Some good came out of this situation. Shaw says he was encouraged to pay off the student loan, get his credit in order, and regularly review his credit report. “I felt like if this was going to be a factor with me getting a job and being able to take care of my family, then I needed to do something about it,” says Shaw.
“It’s not unusual to be denied a job because of your credit history,” says Robert Boyle, a founder and the Chief Executive Officer of Justine Petersen, a St. Louis, Missouri-based company that assists low-wealth individuals and families with developing, maintaining and increasing financial assets. “That’s one of the reasons we work with our clients to show them how to establish a positive credit history,” adds Sheri Flanigan-Vazquez, chief operating officer of Justine Petersen, who notes that improving credit can directly impact one’s job prospects.
Here are four things to know about credit and your job:
- Your future—and current—employer can check your credit report. If you’re being considered for a promotion, your employer can review your report to see how you mange money. Your promotion could depend partly on what’s in your credit report. Employment background checks often include one’s credit report, and more employers are using reports in their elimination process. This is especially true if you’re up for a job that requires you to work closely with money.

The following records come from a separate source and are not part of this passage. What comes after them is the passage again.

(** ** Creation *)

(** The sizes for which [__mp_adjust_size_and_count] does not wrap: what the
    header comment calls the intended use (small objects, slabs up to 256MB). *)
Definition adj_sz (obj_sz : Z) : Z := (obj_sz + 15) / 8 * 8.

Definition sane_sizes (obj_sz obj_cnt : Z) : Prop :=
  0 ≤ obj_sz ∧ adj_sz obj_sz ≤ 2 ^ 28 ∧ 1 ≤ obj_cnt ∧ adj_sz obj_sz * obj_cnt < 2 ^ 32.

Lemma land_minus_8 x : 0 ≤ x < 2 ^ 32 → Z.land x (u32 (-8)) = x / 8 * 8.
Proof.
  intros Hx. change (u32 (-8)) with (Z.shiftl (Z.ones 29) 3).
  replace (x / 8 * 8) with (Z.shiftl (Z.shiftr x 3) 3)
    by (rewrite Z.shiftl_mul_pow2, Z.shiftr_div_pow2 by lia; done).
  apply Z.bits_inj'. intros i Hi. rewrite Z.land_spec.
  destruct (decide (i < 3)).
  - rewrite !Z.shiftl_spec_low by lia. apply andb_false_r.
  - rewrite !Z.shiftl_spec_high, Z.shiftr_spec by lia. replace (i - 3 + 3) with i by lia.
    destruct (decide (i - 3 < 29)).
    + rewrite Z.ones_spec_low by lia. apply andb_true_r.
    + rewrite Z.ones_spec_high by lia. rewrite andb_false_r. symmetry.
      rewrite <- (Z.mod_small x (2 ^ 32)) by lia. apply Z.mod_pow2_bits_high. lia.
Qed.

Lemma adjust_sane obj_sz obj_cnt : sane_sizes obj_sz obj_cnt →
  ∃ cnt, __mp_adjust_size_and_count obj_sz obj_cnt = (adj_sz obj_sz, cnt)
    ∧ 8 ≤ adj_sz obj_sz ∧ adj_sz obj_sz mod 8 = 0 ∧ obj_sz + 8 ≤ adj_sz obj_sz
    ∧ 1 ≤ cnt ≤ obj_cnt ∧ adj_sz obj_sz * cnt ≤ 2 ^ 28.
Proof.
  intros (H0 & H1 & H2 & H3). unfold __mp_adjust_size_and_count, MP_METADATA_SZ.
  assert (Hs : 8 ≤ adj_sz obj_sz ∧ obj_sz + 8 ≤ adj_sz obj_sz ≤ obj_sz + 15).
  { unfold adj_sz in *. pose proof (Z.div_mod (obj_sz + 15) 8). pose proof (Z.mod_pos_bound (obj_sz + 15) 8). lia. }
  rewrite (u32_small (obj_sz + 8)) by lia. rewrite (u32_small (obj_sz + 8 + 7)) by lia.
  replace (obj_sz + 8 + 7) with (obj_sz + 15) by lia. rewrite land_minus_8 by lia.
  fold (adj_sz obj_sz). rewrite (u32_small (adj_sz obj_sz * obj_cnt)) by nia.
  assert (Hm : adj_sz obj_sz mod 8 = 0) by (unfold adj_sz; by rewrite Z.mod_mul by lia).
  change MP_SLAB_SIZE with (2 ^ 28).
  destruct (Z.ltb_spec (2 ^ 28) (adj_sz obj_sz * obj_cnt)).
  - exists (2 ^ 28 / adj_sz obj_sz).
    pose proof (Z.div_le_lower_bound (2 ^ 28) (adj_sz obj_sz) 1 ltac:(lia) ltac:(lia)).
    pose proof (Z.div_le_upper_bound (2 ^ 28) (adj_sz obj_sz) obj_cnt ltac:(lia) ltac:(lia)).
    pose proof (Z.mul_div_le (2 ^ 28) (adj_sz obj_sz) ltac:(lia)).
    split_and!; try done; lia.
  - exists obj_cnt. split_and!; try done; lia.
Qed.

Definition heap_wf (h : heap) : Prop :=
  ∀ b, is_Some (blocks h !! b) → b < next_block h.
(* ===== verification/Queue.v ===== *)
(** * The connection queue (src/networking/conn_mgr/conn_mgr_queue.c)

    A singly linked list of heap items with head and tail pointers.  The heap maps
    item addresses to [(data, next)]; address 0 is NULL. *)

From Stdlib Require Import ZArith Lia.
From stdpp Require Import base gmap list numbers.
From S2P Require Import Prelude.

(** [struct conn_mgr_queue_item_t]. *)
Record conn_mgr_queue_item := mk_item { it_data : Z; it_next : Z }.

(** [struct conn_mgr_queue_t]. *)
Record conn_mgr_queue := mk_queue { q_head : Z; q_tail : Z }.

(** The part of memory the queue functions touch: the items, the queue objects,
    and the address the next [malloc] returns. *)
Record qheap := mk_qheap {
  items : gmap Z conn_mgr_queue_item;
  queues : gmap Z conn_mgr_queue;
  brk : Z }.

Section code.
(** Whether a [malloc] that would return this address succeeds. *)
Context (malloc_ok : Z → bool).

Definition malloc_item : M qheap Z := λ st,
  if malloc_ok (brk st)
  then Ok (brk st) (mk_qheap (<[brk st := mk_item 0 0]> (items st)) (queues st) (brk st + 1))
  else Ok NULL (mk_qheap (items st) (queues st) (brk st + 1)).

Definition free_item (a : Z) : M qheap unit := λ st,
  match items st !! a with
  | Some _ => Ok tt (mk_qheap (delete a (items st)) (queues st) (brk st))
  | None => Undef
  end.

Definition load_item (a : Z) : M qheap conn_mgr_queue_item := λ st,
  match items st !! a with Some i => Ok i st | None => Undef end.

Definition store_item (a : Z) (i : conn_mgr_queue_item) : M qheap unit := λ st,
  match items st !! a with
  | Some _ => Ok tt (mk_qheap (<[a := i]> (items st)) (queues st) (brk st))
  | None => Undef
  end.

Definition load_queue (q : Z) : M qheap conn_mgr_queue := λ st,
  match queues st !! q with Some x => Ok x st | None => Undef end.

Definition store_queue (q : Z) (x : conn_mgr_queue) : M qheap unit := λ st,
  match queues st !! q with
  | Some _ => Ok tt (mk_qheap (items st) (<[q := x]> (queues st)) (brk st))
  | None => Undef
  end.

(** Field assignments [queue->head = a] and [queue->tail = a]. *)
Definition set_head (q a : Z) : M qheap unit :=
  x ← load_queue q; store_queue q (mk_queue a (q_tail x)).
Definition set_tail (q a : Z) : M qheap unit :=
  x ← load_queue q; store_queue q (mk_queue (q_head x) a).

Definition conn_mgr_queue_init (q : Z) : M qheap unit :=
  if q =? NULL then mret tt else store_queue q (mk_queue 0 0).

Definition conn_mgr_queue_push_head (q d : Z) : M qheap unit :=
  if (q =? NULL) || (d =? NULL) then mret tt
  else
    item ← malloc_item;
    if item =? NULL then mret tt
    else
      it ← load_item item; store_item item (mk_item d (it_next it));;
      x ← load_queue q;
      it ← load_item item; store_item item (mk_item (it_data it) (q_head x));;
      set_head q item;;
      x ← load_queue q;
      if q_tail x =? NULL then set_tail q item else mret tt.

Definition conn_mgr_queue_push_tail (q d : Z) : M qheap unit :=
  if (q =? NULL) || (d =? NULL) then mret tt
  else
    item ← malloc_item;
    if item =? NULL then mret tt
    else
      it ← load_item item; store_item item (mk_item d (it_next it));;
      it ← load_item item; store_item item (mk_item (it_data it) NULL);;
      x ← load_queue q;
      (if negb (q_tail x =? NULL)
       then it ← load_item (q_tail x); store_item (q_tail x) (mk_item (it_data it) item)
       else set_head q item);;
      set_tail q item.

Definition conn_mgr_queue_pop_head (q : Z) : M qheap Z :=
  if q =? NULL then mret NULL
  else
    x ← load_queue q;
    let item := q_head x in
    if negb (item =? NULL) then
      it ← load_item item;
      (if it_next it =? NULL then set_tail q NULL else mret tt);;
      it ← load_item item;
      let d := it_data it in
      set_head q (it_next it);;
      free_item item;;
      mret d
    else mret NULL.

- Employers can’t see your credit score. Know that employers don’t have access to your credit score, only your report. Employers receive a modified version of your credit report (known as an employment report) from the three major credit reporting agencies, which doesn’t include your score.
- As your potential salary increases, more of your credit history is analyzed. If you’re being considered for a job that pays more than $75,000 annually, and the employer chooses to do a credit check, your entire credit history will be furnished to the employer—even financial mishaps that are more than seven years old. This includes negative credit information such as bankruptcies and tax liens. Criminal convictions can be reported indefinitely.
- Financial services employees are under more scrutiny. If you’re applying for a job in the financial services industry, it’s more than likely that your credit report will be taken into consideration. Employers want to know if they can trust you with money. A poor credit history will make them uneasy, because it shows you’re unable to handle money properly. The reasoning is that if you can’t manage your own money, you certainly won’t be able to manage theirs.
Sheiresa Ngo is the consumer affairs editor at Black Enterprise.